Are you tired of suffering from weak pelvic floor muscles and the consequences that come with them? If you are, it's time to take control and start strengthening your pelvic floor with kegel exercises. One of the best ways to get started on your journey to better pelvic health is to consult a kegel exercises book. This article will discuss the importance of kegel exercises, what they are, how to perform them, and some great book recommendations. So, let's dive in and start your Kegel journey!
What Are kegel exercises?
kegel exercises, also known as pelvic floor exercises, are designed to strengthen the pelvic floor muscles. These muscles support the uterus, bladder, and bowel and are essential for maintaining healthy bladder and bowel function. When performed consistently, kegel exercises can help improve urinary incontinence, fecal incontinence, and pelvic organ prolapse.

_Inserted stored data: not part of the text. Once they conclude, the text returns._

Lemma cleanup_round_own fuel g st :
  own_all g st ⊢ wpi oom (cleanup_round fuel g st) (λ x, own_all x.1.2 x.2).
Proof.
  iIntros "H". unfold cleanup_round. cbn zeta.
  set (st1 := if drained st then upd_barrier CIRCLE_barrier_start st else st).
  assert (own_all g st ⊢ own_all g st1) as He by (subst st1; by case_match).
  iDestruct (He with "H") as "[Hg Hst]". clearbody st1. clear He st. own_step.
  iApply (calm_wpi _ _ (λ _, True)); [apply calm_barrier|]. iIntros ([fin b] _). cbn zeta.
  iAssert (own_all g (set_st_barrier b st1)) with "[$Hg $Hst]" as "H".
  set (st := set_st_barrier b st1). clearbody st. clear st1.
  own_step; [by iApply wpi_ret|]. own_step.
  iApply (wpi_wand with "[H]"); [by iApply serve_own|]. clear g st. iIntros ([g st]) "[Hg Hst]". own_step.
  iApply (wpi_wand with "[Hst]"); [by iApply reap_own|]. clear st. iIntros (st) "Hst". own_step.
  iApply (wpi_wand with "[Hg Hst]"); [iApply check_reduce_own; iFrame|]. clear g st. iIntros ([g st]) "H". own_step.
  iApply (wpi_wand with "[H]"); [by iApply request_own|]. clear g st. iIntros ([g st]) "H". own_step.
  iApply (wpi_wand with "[H]"); [by iApply check_abort_own|]. clear g st.
  iIntros ([g st]) "(Hg & (Ho & Hr & Ht & Ha & Hw & Htk) & Hs)".
  own_step; [|iApply wpi_ret; iFrame]. own_step.
  iApply (wpi_wand with "[Htk]"); [by iApply token_check_own|]. iIntros (tk) "Htk". own_step.
  iApply (wpi_wand with "[Htk]"); [by iApply test_token_own|]. clear tk. iIntros (tk) "Htk". iApply wpi_ret. iFrame.
Qed.

Lemma cleanup_rounds_own n fuel g st :
  own_all g st ⊢ wpi oom (cleanup_rounds n fuel g st) (λ x, own_all x.1 x.2).
Proof.
  revert g st. induction n as [|n IH]; intros g st; cbn [cleanup_rounds]; [apply wpi_stop|].
  iIntros "H". own_step. iApply (wpi_wand with "[H]"); [by iApply cleanup_round_own|].
  iIntros ([[s g'] st']) "H". own_step; [by iApply wpi_ret|by iApply IH].
Qed.

(** Nothing is left of the sends but their arrays. *)
Definition own_done (g : globals) (st : CIRCLE_state_st) : mProp :=
  (own_globals g ∗ own_rest st ∗ arrays (st_send st))%I.

Lemma finish_sync_own fuel g st :
  own_all g st ⊢ wpi oom (finish_sync fuel g st) (λ x, own_done x.1 x.2).
Proof.
  iIntros "(Hg & (Ho & Hr & Ht & Ha & Hw & Htk) & Hs)". unfold finish_sync. own_step.
  iApply (wpi_wand with "[Hs Hw]"); [iApply wait_own; iFrame|]. iIntros ([req sn]) "[%Hreq Hs]".
  cbn [fst snd] in Hreq. subst req. own_step. iApply (wpi_wand _ _ (λ x, own_globals x.2) with "[Hg]").
  { own_step; [by iApply reduce_sync_own|by iApply wpi_ret]. }
  iIntros ([r g']) "Hg". own_step. iApply calm_wpi; [apply calm_abort_reduce|]. iIntros ([ab a] Ha).
  cbn [snd] in Ha. iApply wpi_ret. unfold own_done, own_rest, own_abort. cbn. rw Ha. iFrame.
Qed.

(** ** Starting and ending *)

Lemma calm_init_token rank size tk :
  quiet no_mem (init_token rank size tk) (λ tk', token_send_req tk' = None).
Proof. unfold init_token. quiet_steps. Qed.

Lemma calm_get_next_proc fuel st :
  quiet no_mem (CIRCLE_get_next_proc fuel st)
    (λ st', ∃ next seed, st' = set_st_next_processor next (set_st_seed seed st)).
Proof.
  unfold CIRCLE_get_next_proc. destruct (1 <? _).
  - eapply quiet_seq; [apply calm_next_proc|]. intros [next seed] _. by exists next, seed.
  - exists MPI_PROC_NULL, (st_seed st). by destruct st.
Qed.

Lemma init_offsets_own n : ⊢ wpi oom (init_offsets n) own_offsets.
Proof.
  iStartProof. unfold init_offsets. own_step. iApply wpi_malloc. iIntros (p) "Hp". iApply wpi_ret.
  unfold own_offsets. cbn. by destruct p.
Qed.

Lemma null_requests_own n i b : own_requests b ⊢ wpi oom (null_requests n i b) own_requests.
Proof.
  revert i b. induction n as [|n IH]; intros i b; iIntros "H"; cbn [null_requests]; [by iApply wpi_ret|].
  do 2 own_step. rw H. own_step. iApply wpi_deref. iIntros (b' Hb).
  iDestruct (store_request _ _ _ None Hb with "[$H]") as (old) "[Ho H]".
  iApply (wpi_forget with "[$Ho H]"). by iApply IH.
Qed.

Lemma init_abort_own t : ⊢ wpi oom (init_abort t) own_abort.
Proof.
  iStartProof. unfold init_abort. own_step. iApply (calm_wpi _ _ (λ _, True)); [quiet_steps|]. iIntros (n _).
  do 2 own_step. own_step. iApply wpi_malloc. iIntros (p) "Hp". own_step.
  iApply (wpi_wand with "[Hp]"); [iApply null_requests_own|iIntros (reqs) "H"; by iApply wpi_ret].
  destruct p as [p|]; [|done]. cbn. iFrame. by rw big_sepM_empty.
Qed.

Lemma init_own fuel g st :
  own_globals g ⊢ wpi oom (CIRCLE_init_local_state fuel g st) (own_all g).
Proof.
  iIntros "Hg". unfold CIRCLE_init_local_state. do 4 own_step. own_step.
  iApply calm_wpi; [apply calm_init_token|]. iIntros (tk Htk). cbn zeta.
  iApply the_queue_own. iIntros (q _). own_step.
  iApply (wpi_wand with "[]"); [iApply init_offsets_own|]. iIntros (o) "Ho". own_step.
  iApply wpi_malloc. iIntros (p) "Hp". own_step.
  iApply calm_wpi; [apply calm_get_next_proc|]. iIntros (st1 (next & seed & ->)). cbn zeta. own_step.
  iApply (wpi_wand with "[]"); [iApply tree_init_own|]. iIntros (t) "Ht". do 2 own_step. cbn zeta. own_step.
  iApply (wpi_wand with "[]"); [iApply init_abort_own|]. iIntros (a) "Ha". iApply wpi_ret.
  unfold own_all, own_state, own_rest. cbn. rw Htk. iFrame.
  iSplitL "Hp"; [iSplitL; [by destruct p|done]|]. iExists [].
  iSplit; [iPureIntro; split; cbn; [done|c_arith|done]|]. unfold arrays, requests. cbn. by rw !left_id.
Qed.

Lemma forget_all {A} (m : gmap Z request) (t : prog A) (Φ : A → mProp) :
  ([∗ map] r ∈ m, opt_req r) ∗ wpi oom t Φ ⊢ wpi oom t Φ.
Proof.
  induction m as [|i r m Hi IH] using map_ind; [by rw big_sepM_empty left_id|].
  rw big_sepM_insert //. iIntros "[[Hr Hm] Ht]". iApply (wpi_forget with "[$Hr Hm Ht]"). iApply IH. iFrame.
Qed.

Lemma finalize_own g st :
  own_done g st ⊢ wpi oom (CIRCLE_finalize_local_state st) (λ _, own_globals g).
Proof.
  iIntros "(Hg & (Ho & Hr & Ht & Ha & Hw & Htk) & Hs1 & Hs2)". unfold CIRCLE_finalize_local_state.
  iApply (wpi_forget with "[$Hw Hg Ho Hr Ht Ha Htk Hs1 Hs2]").
  iApply (wpi_forget with "[$Htk Hg Ho Hr Ht Ha Hs1 Hs2]").
  own_step. iApply (wpi_wand with "[Ht]"); [by iApply tree_free_own|]. iIntros (t) "_". own_step.
  unfold CIRCLE_worksend_free. own_step. iApply (wpi_CIRCLE_free with "[$Hs1 Hg Ho Hr Ha Hs2]").
  own_step. iApply (wpi_CIRCLE_free with "[$Hs2 Hg Ho Hr Ha]"). iApply wpi_ret.
  own_step. unfold own_abort. destruct (abort_req (st_abort st)) as [b|]; cbn [own_requests].
  - iDestruct "Ha" as "[Ha Hc]". iApply (forget_all with "[$Hc Hg Ho Hr Ha]").
    iApply (wpi_CIRCLE_free _ (Some (addr b)) with "[$Ha Hg Ho Hr]").
    own_step. iApply (wpi_CIRCLE_free with "[$Ho Hg Hr]"). own_step. iApply (wpi_CIRCLE_free with "[$Hr Hg]").
    by iApply wpi_ret.
  - iApply (wpi_CIRCLE_free _ None). iSplitR; [done|].
    own_step. iApply (wpi_CIRCLE_free with "[$Ho Hg Hr]"). own_step. iApply (wpi_CIRCLE_free with "[$Hr Hg]").
    by iApply wpi_ret.
Qed.

Lemma gather_own rank v a : ⊢ wpi oom (summary_gather rank v a) (λ _, emp)%I.
Proof.
  iStartProof. unfold summary_gather. iApply (calm_wpi _ _ (λ _, True)); [quiet_steps|].
  by iIntros (x _).
Qed.

Lemma summary_own rank size p : ⊢ wpi oom (worker_summary rank size p) (λ _, emp)%I.
Proof.
  iStartProof. unfold worker_summary. own_step. iApply wpi_malloc. iIntros (a) "Ha".
  own_step. iApply wpi_malloc. iIntros (b) "Hb". own_step. iApply wpi_malloc. iIntros (c) "Hc".
  do 3 (own_step; iApply (wpi_wand with "[]"); [iApply gather_own|]; iIntros (?) "_").
  do 2 own_step. own_step. iApply (wpi_CIRCLE_free with "[$Hc Ha Hb]"). own_step.
  iApply (wpi_CIRCLE_free with "[$Hb Ha]"). own_step. iApply (wpi_CIRCLE_free with "[$Ha]"). by iApply wpi_ret.
Qed.

Lemma worker_own fuel junk g :
  own_globals g ⊢ wpi oom (CIRCLE_worker fuel junk g) (λ x, own_globals x.2).
Proof.
  iIntros "H". unfold CIRCLE_worker. do 5 own_step.
  iApply (wpi_wand with "[H]"); [by iApply init_own|]. iIntros (st) "[Hg Hst]". own_step.
  iApply (wpi_wand _ _ own_globals with "[Hg]").
  { own_step; [by iApply call_cb_own|by iApply wpi_ret]. }
  clear g. iIntros (g) "Hg". own_step. unfold CIRCLE_work_loop. own_step.
  iApply (wpi_wand with "[Hg Hst]"); [iApply work_rounds_own; iFrame|]. clear g st. iIntros ([g st]) "H".
  unfold finish_loop. own_step.
  iApply (wpi_wand with "[H]"); [by iApply cleanup_rounds_own|]. clear g st. iIntros ([g st]) "H". cbn beta iota.
  iApply (wpi_wand with "[H]"); [by iApply finish_sync_own|]. clear g st. iIntros ([g st]) "(Hg & Hst)". own_step.
  iApply (wpi_wand _ _ own_globals with "[Hg]").
  { own_step; [by iApply checkpoint_own|by iApply wpi_ret]. }
  clear g. iIntros (g) "Hg". own_step. iApply (wpi_wand _ _ (λ _, emp)%I with "[]").
  { own_step; [|by iApply wpi_ret]. own_step. iApply (wpi_wand with "[]"); [iApply summary_own|].
    iIntros (?) "_". by iApply wpi_ret. }
  iIntros (u) "_". own_step.
  iApply (wpi_wand with "[Hg Hst]"); [iApply finalize_own; iFrame|]. iIntros (?) "H". by iApply wpi_ret.
Qed.
End worker.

Why Are kegel exercises Important?
Having a strong pelvic floor is crucial for both men and women. It can help improve your overall quality of life, sexual satisfaction, and prevent the development of various pelvic floor disorders. Here are some reasons why you should consider practicing kegel exercises regularly:
- Prevent or treat urinary incontinence
- Reduce the risk of pelvic organ prolapse
- Improve sexual function and satisfaction
- Enhance recovery after childbirth
- Support your pelvic organs during pregnancy
How To Perform kegel exercises
To perform kegel exercises correctly, follow these simple steps:
- Identify your pelvic floor muscles by trying to stop the flow of urine during midstream. Once you can do this, you have found your pelvic floor muscles and can perform kegel exercises without disrupting your urination
- Empty your bladder before beginning your exercises
- Contract your pelvic floor muscles by tightening and lifting them upwards. Hold the contraction for 5-10 seconds, then relax for an equal amount of time
- Repeat this process 10-15 times per session, working up to three sessions per day
- Avoid holding your breath or engaging your abdominal or thigh muscles
Remember, practice is essential when it comes to kegel exercises. Consistent practice will help you see significant improvements in pelvic floor strength and function.
Top kegel exercises Book Recommendations
To guide you on your kegel exercises journey, here are some highly recommended books:
- The Bathroom Key: Put an End to Incontinence by Kathryn Kassai and Kim Perelli
- Heal Pelvic Pain: The Proven Stretching, Strengthening, and Nutrition Program for Relieving Pain, Incontinence, IBS, and Other Symptoms Without Surgery by Amy Stein
- Pelvic Power: Mind/Body Exercises for Strength, Flexibility, Posture, and Balance for Men and Women by Eric Franklin
- Ending Female Pain, a Woman's Manual: The Ultimate Self-Help Guide for Women Suffering From Chronic Pelvic and Sexual Pain by Isa Herrera
These books offer detailed instructions, anatomical explanations, and illustrations to help ensure you are performing kegel exercises correctly and effectively.
kegel exercises Book Example:
Jane, a 35-year-old mother of two, has been experiencing urinary incontinence after her last pregnancy. Desperate to find a solution to her problem, she consults a few books, including The Bathroom Key, and begins her self-paced journey of learning about and practicing kegel exercises. After consistently performing these exercises for two months, Jane notices significant improvements in her pelvic floor strength and a reduction in her symptoms.
kegel exercises are an invaluable tool for maintaining and improving your pelvic floor health. By using a kegel exercises book, you'll be taking the first step towards better pelvic health and experiencing the numerous benefits that come with it. So, don't wait any longer – grab a book, start practicing these exercises, and see the results for yourself! If you found this article helpful, be sure to share it and explore our other guides on Pelvic Floor Therapy for more comprehensive information on pelvic health.